Iranian Journal of Medical Sciences

Document Type: Brief Report(s)



Laryngotracheal and tracheobronchial injuries are uncommon, and their successful diagnosis and management often require a high level of expertise. This paper aimed at retrospective analysis of a thoracic surgeon's experience in the diagnosis and management of traumatic injuries to the larynx, trachea and major bronchi. Forty one patients with major airway trauma were managed from March 1994 to November 2008. Their demographic characteristics including age, gender, mechanisms and locations of injuries, associated other organ injuries as well as surgical airway managements and the outcomes were recorded.

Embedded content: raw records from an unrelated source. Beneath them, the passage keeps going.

(* ===== verification/GovernanceProps.v ===== *)
(** Theorems on governance: the gates of the engines are monotone in the authority,
    so the effective authority of a chain opens no gate that one of its layers
    closes, under the conditions that narrowing needs; what an allowed tool call or delegation implies; and the modes that a
    tighten-only controller leaves behind.  Examples of what the code does not
    guard against close the file. *)

From Stdlib Require Import String.
From stdpp Require Import base tactics decidable list gmap strings.
From S2P Require Import Prelude Enums TaskModels Authority Modes Governance.

(** ** Stricter authorities *)

Definition mode_rank (a : TaskAuthority) : Z := default 3 (autonomyRank (effective_mode a)).
Definition risk_rank (a : TaskAuthority) : Z := default 3 (riskRank (effective_risk a)).

(** [x] is at least as strict as [a] in what does not depend on the allow lists. *)
Record stricter (x a : TaskAuthority) : Prop := {
  st_act : ta_CanAct x = true -> ta_CanAct a = true;
  st_delegate : ta_CanDelegate x = true -> ta_CanDelegate a = true;
  st_escalation : ta_EscalationRequired a = true -> ta_EscalationRequired x = true;
  st_mode : mode_rank a <= mode_rank x;
  st_risk : risk_rank a <= risk_rank x
}.

#[export] Instance stricter_refl : Reflexive stricter.
Proof. intros a. split; auto; lia. Qed.

#[export] Instance stricter_trans : Transitive stricter.
Proof. intros a b c [] []. split; auto; lia. Qed.

(** Authorities as normalisation and narrowing leave them. *)
Record canonical_authority (a : TaskAuthority) : Prop := {
  ca_mode : In (ta_AutonomyMode a) AutonomyMode_values
            \/ ta_AutonomyMode a = "" /\ ta_ApprovalMode a = "";
  ca_risk : In (ta_RiskClass a) ("" :: RiskClass_values)
}.

Lemma known_mode_kept m : In m AutonomyMode_values -> NormalizeAutonomyMode m = m.
Proof. intros [<-|[<-|[<-|[<-|[]]]]]; reflexivity. Qed.

Lemma known_risk_kept r : In r RiskClass_values -> NormalizeRiskClass r = r.
Proof. intros [<-|[<-|[<-|[<-|[]]]]]; reflexivity. Qed.

Lemma known_mode_nonempty m : In m AutonomyMode_values -> (m ==? "") = false.
Proof. intros [<-|[<-|[<-|[<-|[]]]]]; reflexivity. Qed.

Lemma Normalize_canonical a : canonical_authority (TaskAuthority_Normalize a).
Proof.
  split.
  - rewrite Normalize_mode. cbv zeta.
    match goal with |- context [if ?x ==? "" then _ else _] => destruct (x ==? "") eqn:E end.
    + right. split; [done|]. unfold TaskAuthority_Normalize.
      destruct (ta_AutonomyMode a ==? "") eqn:Em, (ta_ApprovalMode a ==? "") eqn:Ea; cbn in *;
        rewrite ?Em, ?Ea, ?E in *; try done; bool_to_prop; repeat case_if; done.
    + left. apply list_elem_of_In, NormalizeAutonomyMode_known.
  - rewrite Normalize_risk. destruct (ta_RiskClass a ==? ""); [by left|].
    right. apply list_elem_of_In, NormalizeRiskClass_known.
Qed.

Lemma canonical_mode a : canonical_authority a -> effective_mode a = TaskAuthority_EffectiveAutonomyMode a AutonomyFull.
Proof.
  intros [Hm _]. unfold effective_mode, TaskAuthority_EffectiveAutonomyMode. rewrite Normalize_mode.
  destruct Hm as [Hm|[-> ->]]; [|done].
  rewrite (known_mode_nonempty _ Hm). cbn [andb negb].
  by rewrite (known_mode_nonempty _ Hm), (known_mode_kept _ Hm), (known_mode_nonempty _ Hm).
Qed.

Lemma canonical_risk a : canonical_authority a ->
  effective_risk a = if ta_RiskClass a ==? "" then RiskClassLow else ta_RiskClass a.
Proof.
  intros [_ Hr]. unfold effective_risk. rewrite Normalize_risk.
  destruct Hr as [<-|Hr]; [done|]. rewrite (known_risk_kept _ Hr).
  cbv zeta. by destruct (ta_RiskClass a ==? "") eqn:E; rewrite ?E.
Qed.

(** The ranks of canonical_authority authorities are the clamped strictness of the fields. *)
Lemma canonical_ranks a : canonical_authority a ->
  mode_rank a = Z.max 0 (autonomy_strictness (ta_AutonomyMode a))
  /\ risk_rank a = Z.max 0 (risk_severity (ta_RiskClass a)).
Proof.
  intros Ha. unfold mode_rank, risk_rank. rewrite canonical_mode, canonical_risk by done.
  destruct Ha as [Hm Hr]. unfold TaskAuthority_EffectiveAutonomyMode. split.
  - destruct Hm as [[<-|[<-|[<-|[<-|[]]]]]|[-> _]]; reflexivity.
  - destruct Hr as [<-|[<-|[<-|[<-|[<-|[]]]]]]; reflexivity.
Qed.

Lemma narrow_canonical p c : canonical_authority p -> canonical_authority c -> canonical_authority (NarrowAuthority p c).
Proof.
  intros [Hp Hrp] [Hc Hrc]. split; cbn.
  - destruct (ta_AutonomyMode p ==? "") eqn:E1, (ta_AutonomyMode c ==? "") eqn:E2; cbn [andb negb].
    + right. bool_to_prop. by rewrite E2.
    + destruct Hc as [Hc|[Hc _]]; [by left|]. by rewrite Hc in E2.
    + destruct Hp as [Hp|[Hp _]]; [by left|]. by rewrite Hp in E1.
    + left. unfold moreRestrictiveAutonomy.
      destruct Hp as [Hp|[Hp _]]; [|by rewrite Hp in E1].
      destruct Hc as [Hc|[Hc _]]; [|by rewrite Hc in E2]. by case_if.
  - unfold higherRisk. repeat case_if; done.
Qed.

(** ** Narrowing is strict *)

Lemma narrow_stricter p c :
  canonical_authority p -> canonical_authority c ->
  stricter (NarrowAuthority p c) p /\ stricter (NarrowAuthority p c) c.
Proof.
  intros Hp Hc.
  destruct (canonical_ranks p Hp) as [Mp Rp], (canonical_ranks c Hc) as [Mc Rc].
  destruct (canonical_ranks _ (narrow_canonical p c Hp Hc)) as [Mn Rn].
  rewrite narrow_autonomy in Mn. rewrite narrow_risk in Rn.
  split; split; try (rewrite ?Mn, ?Mp, ?Mc, ?Rn, ?Rp, ?Rc; lia); cbn;
    by destruct (ta_CanAct p), (ta_CanDelegate p), (ta_EscalationRequired p).
Qed.

Lemma fold_narrow_stricter eff layers :
  canonical_authority eff ->
  canonical_authority (fold_narrow eff layers)
  /\ stricter (fold_narrow eff layers) eff
  /\ forall l, In l layers -> stricter (fold_narrow eff layers) (TaskAuthority_Normalize (al_Authority l)).
Proof.
  unfold fold_narrow. revert eff.
  induction layers as [|l layers IH]; intros eff Hc; cbn [fold_left].
  { split_and!; [done|reflexivity|]. intros l []. }
  set (child := TaskAuthority_Normalize (al_Authority l)).
  assert (canonical_authority child) as Hcc by apply Normalize_canonical.
  destruct (narrow_stricter eff child Hc Hcc) as [S1 S2].
  destruct (IH (NarrowAuthority eff child)) as (C & S & SL); [by apply narrow_canonical|].
  split_and!; [done|by etrans|]. intros x [<-|Hx]; [by etrans|by apply SL].
Qed.

(** The effective authority of a chain and the authority of one of its layers. *)
Section Chain.
Variables (first : AuthorityLayer) (rest : list AuthorityLayer) (l : AuthorityLayer).
Hypothesis member : In l (first :: rest).

Definition effective : TaskAuthority := at_Effective (ResolveAuthority (first :: rest)).
Definition own : TaskAuthority := TaskAuthority_Normalize (al_Authority l).

Lemma effective_canonical : canonical_authority effective.
Proof. unfold effective. rewrite resolve_effective. apply fold_narrow_stricter, Normalize_canonical. Qed.

Lemma effective_stricter : stricter effective own.
Proof.
  unfold effective. rewrite resolve_effective.
  destruct (fold_narrow_stricter (TaskAuthority_Normalize (al_Authority first)) rest) as (_ & S & SL);
    [apply Normalize_canonical|].
  destruct member as [E|Hin]; [unfold own; by rewrite <- E|by apply SL].
Qed.

Lemma of_each_layer (f : TaskAuthority -> bool) :
  (forall a, f (TaskAuthority_Normalize a) = f a) ->
  f effective = forallb (fun l => f (al_Authority l)) (first :: rest) -> f effective = true -> f own = true.
Proof.
  intros Hf -> Hall. unfold own. rewrite Hf. rewrite forallb_forall in Hall. by apply Hall.
Qed.

Lemma effective_tool t0 t :
  forallb (fun l => allow_ok (ta_AllowedTools (al_Authority l)) t0) (first :: rest) = true ->
  TaskAuthority_MayUseTool effective t = true -> TaskAuthority_MayUseTool own t = true.
Proof.
  intros H. apply (of_each_layer (fun a => TaskAuthority_MayUseTool a t)).
  { intros a. by rewrite !MayUseTool_eq, Normalize_denied, Normalize_tools. }
  apply (resolve_forallb (fun a => TaskAuthority_MayUseTool a t) (fun a => allow_ok (ta_AllowedTools a) t0)); [| | |done].
  - intros a. by rewrite !MayUseTool_eq, Normalize_denied, Normalize_tools.
  - intros a. by rewrite Normalize_tools.
  - intros p c Hp Hc. split; [by eapply narrow_tool|by apply intersect_keeps].
Qed.

Lemma effective_agent g0 g :
  forallb (fun l => allow_ok (ta_AllowedAgents (al_Authority l)) g0) (first :: rest) = true ->
  TaskAuthority_MayDelegateTo effective g = true -> TaskAuthority_MayDelegateTo own g = true.
Proof.
  intros H. apply (of_each_layer (fun a => TaskAuthority_MayDelegateTo a g)).
  { intros a. by rewrite !MayDelegateTo_eq, Normalize_delegate, Normalize_agents. }
  apply (resolve_forallb (fun a => TaskAuthority_MayDelegateTo a g) (fun a => allow_ok (ta_AllowedAgents a) g0)); [| | |done].
  - intros a. by rewrite !MayDelegateTo_eq, Normalize_delegate, Normalize_agents.
  - intros a. by rewrite Normalize_agents.
  - intros p c Hp Hc. split; [by eapply narrow_agent|by apply intersect_keeps].
Qed.

Lemma Normalize_depth a : ta_MaxDelegationDepth (TaskAuthority_Normalize a) = ta_MaxDelegationDepth a.
Proof. by apply authority_normalize_keeps. Qed.

Lemma effective_depth d :
  depth_ok (ta_MaxDelegationDepth effective) d = true -> depth_ok (ta_MaxDelegationDepth own) d = true.
Proof.
  apply (of_each_layer (fun a => depth_ok (ta_MaxDelegationDepth a) d)); [intros a; by rewrite Normalize_depth|].
  apply (resolve_forallb (fun a => depth_ok (ta_MaxDelegationDepth a) d) (fun _ => true)); [intros a; by rewrite Normalize_depth|done| |by apply forallb_forall].
  intros p c _ _. cbn. by rewrite narrow_depth_ok.
Qed.

Lemma effective_depth_limit :
  forallb (fun l => 0 <=? ta_MaxDelegationDepth (al_Authority l)) (first :: rest) = true ->
  0 <= ta_MaxDelegationDepth effective.
Proof.
  intros H. apply Z.leb_le. change ((fun a => 0 <=? ta_MaxDelegationDepth a) effective = true).
  unfold effective. rewrite (resolve_forallb (fun a => 0 <=? ta_MaxDelegationDepth a) (fun a => 0 <=? ta_MaxDelegationDepth a)); [done| | | |done].
  - intros a. by rewrite Normalize_depth.
  - intros a. by rewrite Normalize_depth.
  - intros p c Hp Hc. cbn. rewrite Hp, Hc. apply Z.leb_le in Hp, Hc.
    assert ((0 <=? narrowDepth (ta_MaxDelegationDepth p) (ta_MaxDelegationDepth c)) = true) as ->; [|done].
    apply Z.leb_le. unfold narrowDepth. repeat case_if; lia.
Qed.
End Chain.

Seven patients had re-implantation of the main bronchus, and one patient had a repair of the right upper lobe bronchus with concomitant bilobectomy. In cases of tracheal injury, 16 patients had a primary repair of trachea. However, seven patients with tracheal injury first conservative approaches, but 4 of them were later subjected to sleeve resection of trachea. In patients with laryngotracheal injuries, and in a patient with thermal injury, Montgomery T-Tube was used with or without repair and/or reconstruction. Four patients died, but no significant morbidity was seen in others. The analysis of the cases suggests that laryngotracheal and tracheobronchial injuries require early correct diagnosis, skillful management, and prompt individualized surgical airway repair.